Freedom Fighters: Dale Grandstaff

(KLTV) -

Around Overton, TX, Dale Grandstaff is known as "the Sign Man."

"Since we don't have a newspaper, I put up a sign for any nonprofit organization and any VFW when we are asked," Grandstaff said.

It's a service Grandstaff has been doing for his community for more than 30 years. The sign was originally erected by Grandstaff's "Veterans of Foreign Wars" chapter. Though the chapter has long since stopped meeting, Grandstaff still wants people to know the VFW connection. And that all goes back to his love of country from more than 50 years ago.

"Korea caught the United States with their pants down around their ankles," Grandstaff said.

Grandstaff arrived in Korea in the early days of the Korean Conflict, and had only World War II equipment to fight with.

"That was like getting out of a T-model into a Thunderbird, it was really a magnificent piece of equipment," Grandstaff said.

Grandstaff was at first a tank command gunner, after bragging he could shoot a mosquito at a two mile distance.

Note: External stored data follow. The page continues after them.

Lemma indexes_ok_set h h' :
  indexes_ok segs h -> index h' = index h ->
  (forall s', synthRef h' = Some s' ->
     exists s, synthRef h = Some s /\ incl (queue s') (queue s)) ->
  indexes_ok segs h'.
Proof.
  intros [Hi Hq] Ei Hsub. split; [now rewrite Ei|].
  intros s' Hs'. destruct (Hsub s' Hs') as (s & Hs & Hin).
  apply Forall_forall. intros u Hu.
  exact (proj1 (Forall_forall _ _) (Hq s Hs) u (Hin u Hu)).
Qed.

Lemma indexes_ok_dequeue h : indexes_ok segs h -> indexes_ok segs (after_dequeue h).
Proof.
  intros H. apply (indexes_ok_set h); [exact H| |].
  - unfold after_dequeue. now destruct (synthRef h).
  - unfold after_dequeue. destruct (synthRef h) as [synth|] eqn:Hs.
    + cbn. intros ? [= <-]. exists synth. split; [reflexivity|].
      cbn. destruct (queue synth); [apply incl_refl|apply incl_tl, incl_refl].
    + intros s' E. congruence.
Qed.

Lemma in_flight_in_range h u :
  indexes_ok segs h -> in_flight h = Some u -> in_range segs (u_startIndex u).
Proof.
  intros [_ Hq] Hu. unfold in_flight in Hu.
  destruct (synthRef h) as [synth|]; [|discriminate].
  specialize (Hq synth eq_refl).
  destruct (queue synth); [discriminate|]. injection Hu as <-.
  now inversion Hq.
Qed.

Lemma indexes_ok_step h a :
  indexes_ok segs h -> from_page segs a -> indexes_ok segs (step segs h a).
Proof.
  intros H Ha. assert (Hi := proj1 H).
  assert (Hsame : forall h', index h' = index h ->
                             synthRef h' = synthRef h -> indexes_ok segs h').
  { intros h' Ei Es. apply (indexes_ok_set h); [exact H|exact Ei|].
    intros s' E. exists s'. rewrite <- Es. split; [exact E|apply incl_refl]. }
  assert (Hstop : in_range segs (index (stop h)))
    by (unfold stop; now destruct (synthRef h)).
  destruct a; cbn [step]; try (apply Hsame; reflexivity).
  - destruct (play_shape segs (render_of h) h)
      as [-> | [[Hs ->] | [(synth & Hs & ->) | ->]]].
    + exact H.
    + apply Hsame; reflexivity.
    + apply (indexes_ok_set h); [exact H|reflexivity|].
      cbn. intros ? [= <-]. exists synth. split; [exact Hs|apply incl_refl].
    + now apply indexes_ok_speakFrom.
  - unfold pause. destruct (synthRef h) as [synth|] eqn:Hs; [|exact H].
    apply (indexes_ok_set h); [exact H|reflexivity|].
    cbn. intros ? [= <-]. exists synth. split; [exact Hs|apply incl_refl].
  - unfold restart. unfold in_range in Hi.
    apply indexes_ok_speakFrom; cbn; unfold in_range; lia.
  - destruct (skip_shape segs (render_of h) delta h) as [-> | [Hne ->]];
      [exact H|].
    apply indexes_ok_speakFrom; [exact Hstop|].
    unfold in_range in *. unfold clamp. lia.
  - unfold stop. destruct (synthRef h) as [synth|] eqn:Hs; [|exact H].
    split; [exact Hi|]. intros ? [= <-]. constructor.
  - split; [exact Ha|exact (proj2 H)].
  - destruct (in_flight h); [|exact H]. apply Hsame; reflexivity.
  - destruct (in_flight h) as [u|] eqn:Hu; [|exact H]. unfold onend.
    assert (Hu' := in_flight_in_range h u H Hu).
    assert (Hd := indexes_ok_dequeue h H).
    destruct (Z.ltb_spec (u_startIndex u + 1) (Z.of_nat (List.length segs))).
    + apply indexes_ok_speakFrom; cbn; unfold in_range in *; lia.
    + apply (indexes_ok_set (after_dequeue h)); [exact Hd|reflexivity|].
      intros s' E. exists s'. split; [exact E|apply incl_refl].
  - destruct (in_flight h) as [u|]; [|exact H].
    apply (indexes_ok_set (after_dequeue h));
      [now apply indexes_ok_dequeue|reflexivity|].
    intros s' E. exists s'. split; [exact E|apply incl_refl].
Qed.

End Runs.

(** X22. Auto-advance plays the rest of the thread in list order: from the
    utterance for segment [k] alone in the queue, [L - k] completions in a
    row invoke the handlers of utterances that speak exactly the texts of
    segments [k], [k+1], ..., [L-1], one after the other, and leave the
    status ended with nothing in flight. *)
Theorem plays_through
    (segs : list ThreadSegment) (k : nat) (h : UseSpeech.Hook) :
  speaking segs (Z.of_nat k) h ->
  let completions := repeat UseSpeech.Ended (List.length segs - k) in
  map UseSpeech.u_text (UseSpeech.fired segs h completions)
  = map text (skipn k segs) /\
  UseSpeech.status (UseSpeech.steps segs h completions) = UseSpeech.ended /\
  UseSpeech.in_flight (UseSpeech.steps segs h completions) = None.
Proof.
  intros H. exact (plays_through_from segs _ k h eq_refl H).
Qed.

After proving his abilities, he was then promoted to tank commander.
     
His tank sported a Texas flag on top and was named "the Texas Belle."

"We kept up real high on the mountain so we could command about a two-mile area down in the valley." Grandstaff said.

The mountainous region where Grandstaff was stationed was in the Iron Triangle above the 38th parallel, the dividing line he said.

While it's true that bullets can't penetrate a tanks metal armor, fire was its biggest danger.

"Tanks had 233 gallons of gas; it would take four gallons to go one mile," Grandstaff said.

So once a tank caught fire, it was just one big explosion.

"They were after us with some phosphorous shells, probably hit 10 yards from us three times so they were trying to set us on fire," he recalled. "So if they hit you at the right place it would have set that gasoline off... but we were trained well, we were equipped well."

Grandstaff said it only took him three seconds to get a shot off to stop the enemy gun firing the phosphorous shells.

"You have to have confidence in yourself and your equipment."

Dale Grandstaff only spent a year in Korea, but the lessons learned there have lasted a lifetime. He said it's a time people shouldn't forget, and that's why he's been active in the erection of a veterans monument at the Overton Cemetery. And of course, as "the sign man", keeping up the VFW sign downtown.